[RFC] drm/i915/tgl: Advanced preparser support for GPU relocs

Daniele Ceraolo Spurio <daniele.ceraolospurio@xxxxxxxxx> · Thu, 22 Aug 2019 19:09:09 -0700

TGL has an improved CS pre-parser that can now pre-fetch commands across
batch boundaries. This improves performances when lots of small batches
are used, but has an impact on self-modifying code. If we want to modify
the content of a batch from another ring/batch, we need to either
guarantee that the memory location is updated before the pre-parser gets
to it or we need to turn the pre-parser off around the modification.
In i915, we use self-modifying code only for GPU relocations.

The pre-parser fetches across memory synchronization commands as well,
so the only way to guarantee that the writes land before the parser gets
to it is to have more instructions between the sync and the destination
than the parser FIFO depth, which is not an optimal solution.

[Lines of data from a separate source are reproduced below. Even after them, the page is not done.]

Lemma asks_ended (combine : result unit string → result unit string → result unit string) P :
  asks (let! ungrab := attempt (x11_error ungrab_server) in
        let! flushed := attempt (x11_error flush) in
        lift (combine ungrab flushed)) P (λ _ d, P d ∧ ∃ ungrab flushed, combine ungrab flushed = Ok tt) P.
Proof.
  apply (asks_bind _ _ _ (λ _, P)).
  { eapply asks_mono; [eapply (asks_attempt _ P (λ _, P) P), asks_quiet, ungrab_server_law|done|by intros []|done]. }
  intros ungrab. apply (asks_bind _ _ _ (λ _, P)).
  { eapply asks_mono; [eapply (asks_attempt _ P (λ _, P) P), asks_quiet, flush_law|done|by intros []|done]. }
  intros flushed w Hw. apply wp_lift; [|done]. intros [] Hr. eauto.
Qed.

(** ** Claiming *)

(** The selection of the screen has an owner. *)
Definition taken (d : Display) : Prop :=
  ∃ selection, atoms d !! selection_name (screens d).1 = Some selection ∧ owner_of selection d ≠ X_NONE.

(** What a claim that fails leaves of [d0]. *)
Definition spared (d0 d : Display) : Prop :=
  (∀ selection, owner_of selection d0 ≠ X_NONE → owner_of selection d = owner_of selection d0) ∧
  (taken d0 → properties d = properties d0).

The parser can be disabled either globally (from GFX_MODE) or at the
context level, using a new flag in the ARB_CHECK command. When
re-enabled, the parser turns on at the next arbitration point (ARB_CHECK
is not an arbitration point when the parser flag is set). The command is
not privileged, so the status can be changed by user batches as well.

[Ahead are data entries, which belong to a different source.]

(** The operations, on documents that hold nothing but what [RawConfig] knows: entries
    are put at the top level or into a table that is there. *)
Class TomlDocumentLaws (D : Type) `{TomlDocument D} : Prop := {
  elem_entries d table name :
    (table, name) ∈ entries d ↔ lookup_entry d table name ≠ None;
  lookup_put d table name v table' name' :
    only_known d = true → (table, name) ∈ known_entries → table = "" ∨ has_table d table = true →
    lookup_entry (put table name v d) table' name'
    = if (table =? table')%string && (name =? name')%string then Some v
      else lookup_entry d table' name';
  table_put d table name v table' :
    only_known d = true → (table, name) ∈ known_entries → table = "" ∨ has_table d table = true →
    has_table (put table name v d) table' = has_table d table';
  lookup_ensure d table table' name :
    only_known d = true → table ∈ known_tables →
    lookup_entry (ensure_table table d) table' name = lookup_entry d table' name;
  table_ensure d table table' :
    only_known d = true → table ∈ known_tables →
    has_table (ensure_table table d) table' = (table =? table')%string || has_table d table';
  lookup_remove d table table' name :
    only_known d = true → table ∈ known_tables →
    lookup_entry (remove_table table d) table' name
    = if (table =? table')%string then None else lookup_entry d table' name;
  table_remove d table table' :
    only_known d = true → table ∈ known_tables →
    has_table (remove_table table d) table' = negb (table =? table')%string && has_table d table'
}.

(** *** [Deserialize] of [RawConfig]: the derived implementations *)

(** [#[serde(rename_all = "snake_case")]] of a variant's name. *)
Fixpoint lower_words (first : bool) (s : list Z) : str :=
  match s with
  | [] => []
  | c :: s =>
      if within 65 90 c then (if first then [] else [95]) ++ (c + 32) :: lower_words false s
      else c :: lower_words false s
  end.
Definition snake_case (name : string) : str := lower_words true (bstr name).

To cope with this new HW feature, this patch turns off the parser when
GPU relocs are emitted and it conditionally turns back on after the
emission, before the user batch is started. The original status of the
parser, which is stored in RING_INSTPM, is used to decide whether to
re-enable the parser or not. This ensure that we don't turn the parser
back on if the userspace had decided to disable it.

Note that with this patch, the parser defaults to on for all contexts,
which might regress legacy userspace application that use self-modifying
code. However, if we turn it off by default, e.g. with an ARB_CHECK as
first cmd on the ring, we will regress performance, because even legacy
parsing capabilities are disabled in this scenario.

Signed-off-by: Daniele Ceraolo Spurio <daniele.ceraolospurio@xxxxxxxxx>
Cc: Chris Wilson <chris@xxxxxxxxxxxxxxxxxx>
Cc: Mika Kuoppala <mika.kuoppala@xxxxxxxxxxxxxxx>
Cc: Tvrtko Ursulin <tvrtko.ursulin@xxxxxxxxxxxxxxx>
---
 .../gpu/drm/i915/gem/i915_gem_execbuffer.c    | 45 ++++++++++++--
 drivers/gpu/drm/i915/gt/intel_engine.h        |  9 +++
 drivers/gpu/drm/i915/gt/intel_engine_types.h  |  4 ++
 drivers/gpu/drm/i915/gt/intel_gpu_commands.h  | 17 +++++-
 drivers/gpu/drm/i915/gt/intel_lrc.c           | 60 +++++++++++++++++++
 drivers/gpu/drm/i915/gt/intel_timeline.c      | 13 +++-
 drivers/gpu/drm/i915/i915_reg.h               |  1 +
 7 files changed, 141 insertions(+), 8 deletions(-)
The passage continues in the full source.